Task description:
Which lines hold the word "that"? Copy each of them from the material.

── Listed entries

(** * qibo custom TensorFlow operators: registration and the InitialState kernel

    A shallow embedding of
    - [cc/kernels/initial_state_kernels.cc] (the CPU functor, the
      [InitialStateOp] kernel class and its kernel registrations), and
    - [cc/ops/custom_ops.cc] (the six operator registrations),
    together with the part of the host runtime (tensors, kernel context,
    operator and kernel registries, shape inference) that those two files
    call into.

    Amplitudes are pairs of IEEE-754 values ([spec_float]), tensor buffers
    live in a store indexed by buffer identity, and a kernel is a
    computation in a state-and-fault monad over that store. *)

From Stdlib Require Import ZArith SpecFloat Ascii String.
From stdpp Require Import base option list gmap strings.

(** ** State-and-fault monad *)

(** What the C++ program does when it leaves defined behaviour or trips a
    runtime check: an access outside a buffer, or a failed [CHECK]. *)
Inductive Fault : Type :=
  | OutOfBounds
  | CheckFailed.

Definition M (S A : Type) : Type := S -> Fault + (A * S).

Definition ret {S A} (a : A) : M S A := fun s => inr (a, s).

Definition bind {S A B} (m : M S A) (k : A -> M S B) : M S B :=
  fun s => match m s with
           | inl f => inl f
           | inr (a, s') => k a s'
           end.

Definition fault {S A} (f : Fault) : M S A := fun _ => inl f.

Declare Scope kernel_scope.
Delimit Scope kernel_scope with kernel.
Notation "x <- m ;; k" := (bind m (fun x => k))
  (at level 100, m at next level, right associativity) : kernel_scope.
Notation "m ;;; k" := (bind m (fun _ => k))
  (at level 100, right associativity) : kernel_scope.
Local Open Scope kernel_scope.

(** ** The host runtime: element types, tensors, memory *)

Module tensorflow.

(** The element types the registration strings can name. *)
Inductive DataType : Type :=
  | DT_FLOAT | DT_DOUBLE | DT_HALF
  | DT_INT8 | DT_INT16 | DT_INT32 | DT_INT64
  | DT_UINT8 | DT_BOOL | DT_STRING
  | DT_COMPLEX64 | DT_COMPLEX128.

#[global] Instance DataType_eq_dec : EqDecision DataType.
Proof. solve_decision. Defined.

(** The two instantiations of the template parameter [T] that the sources
    name: [complex64] is [std::complex<float>], [complex128] is
    [std::complex<double>]. *)
Inductive ctype : Type := complex64 | complex128.

#[global] Instance ctype_eq_dec : EqDecision ctype.
Proof. solve_decision. Defined.

(** [DataTypeToEnum<T>::v()] *)
Definition DataTypeToEnum (T : ctype) : DataType :=
  match T with
  | complex64 => DT_COMPLEX64
  | complex128 => DT_COMPLEX128
  end.

(** Precision and exponent bound of the component type of [T]
    (binary32 and binary64). *)
Definition prec (T : ctype) : Z :=
  match T with complex64 => 24%Z | complex128 => 53%Z end.

Definition emax (T : ctype) : Z :=
  match T with complex64 => 128%Z | complex128 => 1024%Z end.

#[global] Instance spec_float_eq_dec : EqDecision spec_float.
Proof. solve_decision. Defined.

(** A complex amplitude: real and imaginary component. Any bit pattern is
    a possible stored value, NaN and infinities included. *)
Record complex : Type := Complex { real : spec_float; imag : spec_float }.
(* ===== verification/_CoqProject ===== *)
-Q . S2P
Prelude.v
CLib.v
StdMap.v
StringUtil.v
UriCodec.v
Base64.v
UrlParser.v
FileUtil.v
TimeUtil.v
Http.v
Sync.v
Monitor.v
ScopedPtr.v
ScopedFile.v
Ipc.v
IpcExchange.v
ThreadPool.v
CycleThread.v
AppConfig.v
JsonUtils.v
AsrService.v
Entry.v
LogLevel.v
LogDispatch.v
LogLifecycle.v
LogDelivery.v
Token.v
Units.v
Tokenizer.v
TokenizerTotal.v
Path.v
Lexing.v
PathParse.v
ConfigTree.v
Origin.v
Exceptions.v
Value.v
ValueMerge.v
ValueEdit.v
Containers.v
ValueConcat.v
ValueHeap.v
Parser.v
ParserTotal.v
Render.v
JsonText.v
JsonRoundTrip.v
Resolve.v
ResolveParts.v
ResolveTotal.v
AnyRef.v
AnyRefExact.v
Equality.v
TypedLists.v
ConfigView.v
Include.v
IncludeTotal.v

────

Exercise answer:
    operator and kernel registries, shape inference) that those two files
    computation in a state-and-fault monad over that store. *)
(** The two instantiations of the template parameter [T] that the sources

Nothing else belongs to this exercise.